Should the word "after" occur in a line of the records, copy that line.

*** Opening of Dataset ***

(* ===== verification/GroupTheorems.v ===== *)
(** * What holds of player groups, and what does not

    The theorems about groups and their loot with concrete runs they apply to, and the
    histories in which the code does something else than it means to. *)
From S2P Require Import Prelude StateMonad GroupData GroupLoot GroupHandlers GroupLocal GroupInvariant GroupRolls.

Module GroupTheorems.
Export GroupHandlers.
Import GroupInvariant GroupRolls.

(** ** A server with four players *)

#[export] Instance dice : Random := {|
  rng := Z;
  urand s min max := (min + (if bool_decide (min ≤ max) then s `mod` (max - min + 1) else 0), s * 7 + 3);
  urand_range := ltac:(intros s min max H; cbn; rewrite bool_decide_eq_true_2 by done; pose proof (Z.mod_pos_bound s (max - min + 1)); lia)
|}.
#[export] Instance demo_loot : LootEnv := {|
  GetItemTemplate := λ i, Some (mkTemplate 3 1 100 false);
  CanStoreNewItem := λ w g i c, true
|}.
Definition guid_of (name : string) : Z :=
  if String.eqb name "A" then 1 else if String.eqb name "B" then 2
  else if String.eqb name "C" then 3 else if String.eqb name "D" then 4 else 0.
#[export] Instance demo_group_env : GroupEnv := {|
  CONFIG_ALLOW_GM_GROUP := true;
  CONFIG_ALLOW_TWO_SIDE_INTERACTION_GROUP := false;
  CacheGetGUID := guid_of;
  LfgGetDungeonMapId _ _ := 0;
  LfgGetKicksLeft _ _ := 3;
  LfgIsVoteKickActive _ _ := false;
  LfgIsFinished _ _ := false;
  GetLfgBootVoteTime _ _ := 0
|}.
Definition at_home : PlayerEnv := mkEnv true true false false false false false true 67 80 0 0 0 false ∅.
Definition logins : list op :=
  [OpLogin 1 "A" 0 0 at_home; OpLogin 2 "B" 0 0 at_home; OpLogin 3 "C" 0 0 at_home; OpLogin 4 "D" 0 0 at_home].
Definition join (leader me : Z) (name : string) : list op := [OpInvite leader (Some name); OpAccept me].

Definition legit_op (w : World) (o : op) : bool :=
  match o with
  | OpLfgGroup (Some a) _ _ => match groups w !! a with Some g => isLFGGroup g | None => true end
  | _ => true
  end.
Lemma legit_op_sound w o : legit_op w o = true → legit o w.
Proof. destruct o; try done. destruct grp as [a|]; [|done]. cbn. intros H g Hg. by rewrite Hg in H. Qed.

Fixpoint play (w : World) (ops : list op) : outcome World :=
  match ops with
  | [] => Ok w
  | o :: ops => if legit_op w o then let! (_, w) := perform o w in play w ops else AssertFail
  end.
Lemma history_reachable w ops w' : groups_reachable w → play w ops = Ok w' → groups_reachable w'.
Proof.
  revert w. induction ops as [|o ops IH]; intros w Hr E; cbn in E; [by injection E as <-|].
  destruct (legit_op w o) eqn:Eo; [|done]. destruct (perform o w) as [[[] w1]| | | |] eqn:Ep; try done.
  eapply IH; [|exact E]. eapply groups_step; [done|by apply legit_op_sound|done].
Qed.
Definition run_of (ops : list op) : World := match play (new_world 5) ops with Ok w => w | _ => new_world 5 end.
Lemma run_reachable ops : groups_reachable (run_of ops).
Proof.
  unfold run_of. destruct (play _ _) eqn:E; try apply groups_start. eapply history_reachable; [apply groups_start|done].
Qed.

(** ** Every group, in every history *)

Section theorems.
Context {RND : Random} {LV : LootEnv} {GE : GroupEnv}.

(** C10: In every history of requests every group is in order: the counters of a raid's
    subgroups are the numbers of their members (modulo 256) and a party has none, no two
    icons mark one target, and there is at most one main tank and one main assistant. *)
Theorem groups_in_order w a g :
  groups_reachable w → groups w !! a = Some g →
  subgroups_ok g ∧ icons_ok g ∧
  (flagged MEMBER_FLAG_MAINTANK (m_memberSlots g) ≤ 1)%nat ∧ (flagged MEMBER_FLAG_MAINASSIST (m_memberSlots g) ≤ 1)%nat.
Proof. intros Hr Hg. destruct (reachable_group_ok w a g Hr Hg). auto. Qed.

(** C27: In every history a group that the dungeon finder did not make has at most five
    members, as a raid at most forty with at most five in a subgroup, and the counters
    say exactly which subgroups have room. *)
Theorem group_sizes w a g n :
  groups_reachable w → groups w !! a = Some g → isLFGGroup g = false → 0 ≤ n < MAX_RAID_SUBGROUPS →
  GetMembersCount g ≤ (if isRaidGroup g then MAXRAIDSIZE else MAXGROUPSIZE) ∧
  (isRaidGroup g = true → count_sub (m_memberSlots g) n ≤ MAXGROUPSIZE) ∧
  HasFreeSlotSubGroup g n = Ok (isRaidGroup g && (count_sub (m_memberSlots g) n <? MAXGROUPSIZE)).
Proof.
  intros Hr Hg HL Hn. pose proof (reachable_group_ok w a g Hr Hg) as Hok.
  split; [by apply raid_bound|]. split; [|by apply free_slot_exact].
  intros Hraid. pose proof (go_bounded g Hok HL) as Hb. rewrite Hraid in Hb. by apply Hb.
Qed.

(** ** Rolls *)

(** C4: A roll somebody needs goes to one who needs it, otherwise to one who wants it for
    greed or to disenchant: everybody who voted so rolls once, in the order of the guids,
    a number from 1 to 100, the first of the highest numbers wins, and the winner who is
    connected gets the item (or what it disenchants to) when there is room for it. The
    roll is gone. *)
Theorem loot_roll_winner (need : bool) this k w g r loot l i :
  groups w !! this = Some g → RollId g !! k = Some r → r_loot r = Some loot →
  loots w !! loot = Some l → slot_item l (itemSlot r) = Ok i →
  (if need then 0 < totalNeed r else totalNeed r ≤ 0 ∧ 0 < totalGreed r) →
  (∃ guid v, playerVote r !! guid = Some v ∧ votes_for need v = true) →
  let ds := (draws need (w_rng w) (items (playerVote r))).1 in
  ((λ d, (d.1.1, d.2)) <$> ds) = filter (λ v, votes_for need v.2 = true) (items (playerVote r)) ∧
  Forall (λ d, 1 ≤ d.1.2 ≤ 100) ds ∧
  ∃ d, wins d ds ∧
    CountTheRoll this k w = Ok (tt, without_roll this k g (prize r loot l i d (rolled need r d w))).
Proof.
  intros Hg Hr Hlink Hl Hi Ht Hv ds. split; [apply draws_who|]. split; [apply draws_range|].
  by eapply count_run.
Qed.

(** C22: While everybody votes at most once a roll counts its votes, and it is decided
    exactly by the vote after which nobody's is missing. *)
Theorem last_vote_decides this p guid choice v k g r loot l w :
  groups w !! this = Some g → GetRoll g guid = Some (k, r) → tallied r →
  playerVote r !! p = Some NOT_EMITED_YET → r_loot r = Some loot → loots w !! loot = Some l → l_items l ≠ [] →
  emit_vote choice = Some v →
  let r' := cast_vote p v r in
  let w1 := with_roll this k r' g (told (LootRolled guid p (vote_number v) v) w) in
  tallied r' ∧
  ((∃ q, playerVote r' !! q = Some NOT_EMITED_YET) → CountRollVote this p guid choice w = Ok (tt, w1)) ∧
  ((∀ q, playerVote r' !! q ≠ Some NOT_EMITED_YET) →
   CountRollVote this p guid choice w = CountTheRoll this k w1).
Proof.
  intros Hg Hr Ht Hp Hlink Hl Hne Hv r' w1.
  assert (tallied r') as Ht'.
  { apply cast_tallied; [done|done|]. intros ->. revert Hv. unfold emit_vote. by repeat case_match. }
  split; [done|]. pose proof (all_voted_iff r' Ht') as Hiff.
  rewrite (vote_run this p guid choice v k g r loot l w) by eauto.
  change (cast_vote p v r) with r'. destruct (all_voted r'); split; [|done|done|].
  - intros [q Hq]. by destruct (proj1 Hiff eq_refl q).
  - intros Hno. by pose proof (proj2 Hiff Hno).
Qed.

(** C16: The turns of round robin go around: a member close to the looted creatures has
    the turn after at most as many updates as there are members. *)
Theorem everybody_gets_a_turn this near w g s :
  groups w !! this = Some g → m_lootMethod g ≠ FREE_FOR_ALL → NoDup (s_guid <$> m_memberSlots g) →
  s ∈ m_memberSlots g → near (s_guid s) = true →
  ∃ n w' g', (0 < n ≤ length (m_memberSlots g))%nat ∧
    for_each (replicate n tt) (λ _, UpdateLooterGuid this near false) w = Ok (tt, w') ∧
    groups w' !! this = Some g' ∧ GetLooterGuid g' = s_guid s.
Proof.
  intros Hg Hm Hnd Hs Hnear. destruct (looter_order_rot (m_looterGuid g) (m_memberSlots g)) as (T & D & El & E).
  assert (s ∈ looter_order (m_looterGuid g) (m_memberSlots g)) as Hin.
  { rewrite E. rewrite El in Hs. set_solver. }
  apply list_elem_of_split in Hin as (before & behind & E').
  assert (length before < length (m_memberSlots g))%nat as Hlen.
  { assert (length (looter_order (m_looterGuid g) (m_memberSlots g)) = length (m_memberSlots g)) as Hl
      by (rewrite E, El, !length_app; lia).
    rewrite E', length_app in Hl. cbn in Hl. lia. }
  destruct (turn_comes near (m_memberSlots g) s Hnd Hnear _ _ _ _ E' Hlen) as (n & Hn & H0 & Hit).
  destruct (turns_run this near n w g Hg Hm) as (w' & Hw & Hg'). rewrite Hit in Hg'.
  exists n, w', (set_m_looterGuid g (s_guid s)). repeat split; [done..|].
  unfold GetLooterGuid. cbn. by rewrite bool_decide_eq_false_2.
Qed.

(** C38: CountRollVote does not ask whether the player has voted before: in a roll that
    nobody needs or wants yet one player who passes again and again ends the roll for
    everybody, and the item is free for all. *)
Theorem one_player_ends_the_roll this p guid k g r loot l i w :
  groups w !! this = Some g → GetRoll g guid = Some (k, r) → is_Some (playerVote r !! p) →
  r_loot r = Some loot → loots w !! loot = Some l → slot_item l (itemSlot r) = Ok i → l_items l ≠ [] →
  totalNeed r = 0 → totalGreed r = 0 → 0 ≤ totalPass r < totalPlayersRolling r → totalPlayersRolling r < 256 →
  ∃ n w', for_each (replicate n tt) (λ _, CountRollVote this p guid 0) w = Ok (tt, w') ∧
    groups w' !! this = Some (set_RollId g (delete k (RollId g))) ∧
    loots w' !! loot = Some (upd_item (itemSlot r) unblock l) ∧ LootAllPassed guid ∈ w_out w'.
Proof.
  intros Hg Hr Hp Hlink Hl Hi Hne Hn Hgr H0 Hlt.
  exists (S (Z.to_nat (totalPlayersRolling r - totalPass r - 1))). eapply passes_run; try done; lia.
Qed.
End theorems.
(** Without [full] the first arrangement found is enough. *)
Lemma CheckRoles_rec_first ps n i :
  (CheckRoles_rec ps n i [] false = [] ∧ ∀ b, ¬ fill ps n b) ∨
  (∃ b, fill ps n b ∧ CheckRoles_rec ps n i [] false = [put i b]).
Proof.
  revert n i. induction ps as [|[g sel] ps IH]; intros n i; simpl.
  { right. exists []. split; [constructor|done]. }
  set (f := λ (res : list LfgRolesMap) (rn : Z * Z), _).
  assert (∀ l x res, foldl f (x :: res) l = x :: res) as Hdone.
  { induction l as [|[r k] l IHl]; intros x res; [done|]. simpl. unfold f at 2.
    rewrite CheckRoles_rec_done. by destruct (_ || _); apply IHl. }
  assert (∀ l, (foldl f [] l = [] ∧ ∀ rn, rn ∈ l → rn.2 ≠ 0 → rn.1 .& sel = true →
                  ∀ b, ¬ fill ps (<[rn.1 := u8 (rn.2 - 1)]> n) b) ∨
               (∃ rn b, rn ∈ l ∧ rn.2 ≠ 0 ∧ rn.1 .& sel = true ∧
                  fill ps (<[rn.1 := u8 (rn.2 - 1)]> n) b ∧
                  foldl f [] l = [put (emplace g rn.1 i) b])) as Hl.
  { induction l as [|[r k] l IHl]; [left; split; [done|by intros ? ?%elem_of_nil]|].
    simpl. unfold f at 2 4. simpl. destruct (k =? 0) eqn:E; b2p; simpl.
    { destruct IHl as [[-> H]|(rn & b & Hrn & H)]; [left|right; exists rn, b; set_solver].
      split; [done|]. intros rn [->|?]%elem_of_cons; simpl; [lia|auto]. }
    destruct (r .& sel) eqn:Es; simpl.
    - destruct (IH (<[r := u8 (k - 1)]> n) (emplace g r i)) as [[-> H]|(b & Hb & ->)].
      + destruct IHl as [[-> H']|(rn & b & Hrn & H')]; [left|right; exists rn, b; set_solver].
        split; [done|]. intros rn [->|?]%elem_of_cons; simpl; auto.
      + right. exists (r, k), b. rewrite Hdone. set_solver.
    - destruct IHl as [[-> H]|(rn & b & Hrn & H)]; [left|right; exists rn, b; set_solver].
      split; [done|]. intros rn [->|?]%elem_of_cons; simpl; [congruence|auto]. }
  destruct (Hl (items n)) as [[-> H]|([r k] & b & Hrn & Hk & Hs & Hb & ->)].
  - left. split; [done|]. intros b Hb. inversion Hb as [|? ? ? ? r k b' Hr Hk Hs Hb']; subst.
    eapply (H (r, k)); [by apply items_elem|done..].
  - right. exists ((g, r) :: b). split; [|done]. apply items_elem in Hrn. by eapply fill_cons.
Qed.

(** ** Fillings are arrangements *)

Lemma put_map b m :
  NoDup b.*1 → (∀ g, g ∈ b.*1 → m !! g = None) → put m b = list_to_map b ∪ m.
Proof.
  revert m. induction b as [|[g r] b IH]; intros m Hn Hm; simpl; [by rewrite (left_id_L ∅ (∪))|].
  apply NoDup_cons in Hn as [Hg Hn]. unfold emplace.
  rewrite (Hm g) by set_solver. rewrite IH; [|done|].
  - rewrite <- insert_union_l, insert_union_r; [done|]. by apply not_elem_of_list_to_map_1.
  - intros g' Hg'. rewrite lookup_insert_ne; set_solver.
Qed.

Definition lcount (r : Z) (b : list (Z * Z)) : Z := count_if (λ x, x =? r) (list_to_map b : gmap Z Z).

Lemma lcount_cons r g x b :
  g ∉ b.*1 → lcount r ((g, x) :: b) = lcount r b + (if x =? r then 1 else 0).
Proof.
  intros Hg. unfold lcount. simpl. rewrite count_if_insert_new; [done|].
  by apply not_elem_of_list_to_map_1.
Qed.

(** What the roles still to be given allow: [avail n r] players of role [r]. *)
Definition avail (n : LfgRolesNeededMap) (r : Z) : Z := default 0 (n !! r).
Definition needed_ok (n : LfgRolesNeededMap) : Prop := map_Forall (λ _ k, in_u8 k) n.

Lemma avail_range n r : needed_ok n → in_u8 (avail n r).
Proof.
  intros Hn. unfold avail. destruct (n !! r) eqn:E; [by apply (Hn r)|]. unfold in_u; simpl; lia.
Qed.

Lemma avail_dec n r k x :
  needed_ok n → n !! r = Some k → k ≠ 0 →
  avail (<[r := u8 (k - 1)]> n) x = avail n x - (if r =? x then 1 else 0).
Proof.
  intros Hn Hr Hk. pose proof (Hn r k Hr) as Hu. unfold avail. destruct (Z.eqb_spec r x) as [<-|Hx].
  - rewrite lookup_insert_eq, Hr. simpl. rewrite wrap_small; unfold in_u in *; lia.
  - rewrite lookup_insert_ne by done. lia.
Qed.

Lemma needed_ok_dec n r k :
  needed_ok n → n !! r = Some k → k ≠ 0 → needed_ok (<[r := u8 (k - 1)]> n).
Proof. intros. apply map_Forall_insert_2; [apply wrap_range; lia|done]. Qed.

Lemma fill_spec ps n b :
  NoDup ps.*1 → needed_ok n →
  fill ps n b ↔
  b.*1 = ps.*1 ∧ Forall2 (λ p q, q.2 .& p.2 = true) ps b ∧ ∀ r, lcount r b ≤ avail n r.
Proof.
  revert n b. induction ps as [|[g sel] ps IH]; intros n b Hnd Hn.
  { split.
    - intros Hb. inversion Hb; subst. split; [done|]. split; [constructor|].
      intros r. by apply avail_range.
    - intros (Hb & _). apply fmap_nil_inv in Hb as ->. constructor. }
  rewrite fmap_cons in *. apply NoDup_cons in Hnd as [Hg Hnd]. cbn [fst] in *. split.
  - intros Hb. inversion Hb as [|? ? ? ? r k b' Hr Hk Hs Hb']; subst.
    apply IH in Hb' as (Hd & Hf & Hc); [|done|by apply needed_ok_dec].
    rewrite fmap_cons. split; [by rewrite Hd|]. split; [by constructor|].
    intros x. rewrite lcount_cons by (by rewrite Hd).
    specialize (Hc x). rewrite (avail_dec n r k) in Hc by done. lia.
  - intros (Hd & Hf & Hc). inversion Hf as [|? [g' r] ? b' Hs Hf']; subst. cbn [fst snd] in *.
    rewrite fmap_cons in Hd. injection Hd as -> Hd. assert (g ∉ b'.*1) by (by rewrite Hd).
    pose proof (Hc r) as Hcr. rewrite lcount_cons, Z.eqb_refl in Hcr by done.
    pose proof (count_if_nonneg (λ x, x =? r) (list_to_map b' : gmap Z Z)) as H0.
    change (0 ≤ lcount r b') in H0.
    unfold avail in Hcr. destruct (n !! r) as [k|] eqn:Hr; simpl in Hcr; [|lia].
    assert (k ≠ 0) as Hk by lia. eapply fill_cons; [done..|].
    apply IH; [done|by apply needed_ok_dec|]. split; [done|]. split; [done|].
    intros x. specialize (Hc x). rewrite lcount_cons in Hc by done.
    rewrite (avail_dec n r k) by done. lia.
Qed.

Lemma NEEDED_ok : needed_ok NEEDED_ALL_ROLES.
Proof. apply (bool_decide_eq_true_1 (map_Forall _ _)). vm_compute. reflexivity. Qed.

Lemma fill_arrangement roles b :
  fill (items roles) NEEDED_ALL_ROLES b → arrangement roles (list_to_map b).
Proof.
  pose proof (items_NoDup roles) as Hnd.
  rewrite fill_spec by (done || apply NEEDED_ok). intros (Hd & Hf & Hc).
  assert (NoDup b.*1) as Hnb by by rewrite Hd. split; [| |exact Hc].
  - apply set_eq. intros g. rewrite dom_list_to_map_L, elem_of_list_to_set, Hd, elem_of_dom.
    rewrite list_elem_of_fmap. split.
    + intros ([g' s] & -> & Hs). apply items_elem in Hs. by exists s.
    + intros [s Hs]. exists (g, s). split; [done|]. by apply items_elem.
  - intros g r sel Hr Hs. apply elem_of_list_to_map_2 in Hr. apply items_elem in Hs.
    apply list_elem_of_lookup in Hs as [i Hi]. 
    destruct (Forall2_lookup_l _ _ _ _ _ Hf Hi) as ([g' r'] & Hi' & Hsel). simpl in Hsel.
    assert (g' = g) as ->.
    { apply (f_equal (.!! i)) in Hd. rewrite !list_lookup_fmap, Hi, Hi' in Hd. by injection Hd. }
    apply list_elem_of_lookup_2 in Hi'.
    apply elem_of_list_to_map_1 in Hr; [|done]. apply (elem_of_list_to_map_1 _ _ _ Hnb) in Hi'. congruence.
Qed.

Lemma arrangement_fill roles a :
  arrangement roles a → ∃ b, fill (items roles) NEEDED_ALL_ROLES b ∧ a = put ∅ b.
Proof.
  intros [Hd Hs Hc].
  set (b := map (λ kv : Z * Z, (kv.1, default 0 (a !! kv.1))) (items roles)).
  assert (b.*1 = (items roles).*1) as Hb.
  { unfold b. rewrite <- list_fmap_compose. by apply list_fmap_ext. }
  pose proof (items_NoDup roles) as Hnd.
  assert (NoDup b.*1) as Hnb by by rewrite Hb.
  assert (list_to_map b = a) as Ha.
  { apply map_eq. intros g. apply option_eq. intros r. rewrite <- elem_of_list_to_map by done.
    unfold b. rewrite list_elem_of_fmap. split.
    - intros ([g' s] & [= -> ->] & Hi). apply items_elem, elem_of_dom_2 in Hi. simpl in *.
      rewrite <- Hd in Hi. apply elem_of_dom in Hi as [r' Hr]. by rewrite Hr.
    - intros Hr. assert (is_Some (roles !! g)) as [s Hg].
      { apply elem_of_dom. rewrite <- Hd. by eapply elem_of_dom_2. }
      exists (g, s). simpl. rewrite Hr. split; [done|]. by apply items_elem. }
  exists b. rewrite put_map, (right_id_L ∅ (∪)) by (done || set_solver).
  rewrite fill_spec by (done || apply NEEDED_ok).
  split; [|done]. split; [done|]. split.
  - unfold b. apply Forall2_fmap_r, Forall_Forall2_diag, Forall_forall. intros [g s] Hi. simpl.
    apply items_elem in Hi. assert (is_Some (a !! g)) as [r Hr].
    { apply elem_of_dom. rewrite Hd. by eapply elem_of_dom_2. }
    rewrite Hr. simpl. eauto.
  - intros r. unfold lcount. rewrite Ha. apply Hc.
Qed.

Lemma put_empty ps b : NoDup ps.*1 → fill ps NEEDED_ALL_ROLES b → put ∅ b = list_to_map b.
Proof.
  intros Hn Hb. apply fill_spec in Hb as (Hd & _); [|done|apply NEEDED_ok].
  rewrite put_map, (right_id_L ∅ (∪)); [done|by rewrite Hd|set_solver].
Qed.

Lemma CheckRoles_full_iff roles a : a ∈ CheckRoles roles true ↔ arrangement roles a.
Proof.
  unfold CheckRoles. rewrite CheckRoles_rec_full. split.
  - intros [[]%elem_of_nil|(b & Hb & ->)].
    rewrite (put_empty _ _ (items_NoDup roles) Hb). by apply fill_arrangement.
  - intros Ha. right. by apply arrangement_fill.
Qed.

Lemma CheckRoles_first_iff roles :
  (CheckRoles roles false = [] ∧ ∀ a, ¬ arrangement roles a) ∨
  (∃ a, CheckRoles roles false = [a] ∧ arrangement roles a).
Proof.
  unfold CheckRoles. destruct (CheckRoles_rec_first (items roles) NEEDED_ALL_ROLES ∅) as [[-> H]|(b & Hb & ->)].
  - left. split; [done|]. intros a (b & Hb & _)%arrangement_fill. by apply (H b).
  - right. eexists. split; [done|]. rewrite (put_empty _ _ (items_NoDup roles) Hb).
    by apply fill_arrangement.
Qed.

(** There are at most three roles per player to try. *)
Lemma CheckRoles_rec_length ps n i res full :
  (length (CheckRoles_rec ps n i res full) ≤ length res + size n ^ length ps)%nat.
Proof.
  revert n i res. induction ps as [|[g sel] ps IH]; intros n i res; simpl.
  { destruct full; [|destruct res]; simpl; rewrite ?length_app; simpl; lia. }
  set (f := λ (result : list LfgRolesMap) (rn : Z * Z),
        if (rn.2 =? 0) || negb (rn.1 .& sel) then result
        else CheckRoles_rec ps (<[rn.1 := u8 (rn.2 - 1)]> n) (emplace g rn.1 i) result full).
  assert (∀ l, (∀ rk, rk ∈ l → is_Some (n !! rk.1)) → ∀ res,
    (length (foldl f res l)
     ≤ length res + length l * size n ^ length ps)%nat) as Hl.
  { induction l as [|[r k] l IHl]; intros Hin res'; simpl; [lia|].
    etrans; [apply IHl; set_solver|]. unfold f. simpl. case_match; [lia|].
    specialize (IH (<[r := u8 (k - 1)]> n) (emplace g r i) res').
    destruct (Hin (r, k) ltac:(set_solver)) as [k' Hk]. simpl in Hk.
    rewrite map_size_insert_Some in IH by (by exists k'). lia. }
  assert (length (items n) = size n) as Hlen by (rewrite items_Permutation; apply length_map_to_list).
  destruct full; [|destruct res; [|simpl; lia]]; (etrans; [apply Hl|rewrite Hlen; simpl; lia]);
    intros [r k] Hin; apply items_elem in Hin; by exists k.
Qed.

*** Close of Dataset ***

• [Answer area]
    exactly by the vote after which nobody's is missing. *)
    the turn after at most as many updates as there are members. *)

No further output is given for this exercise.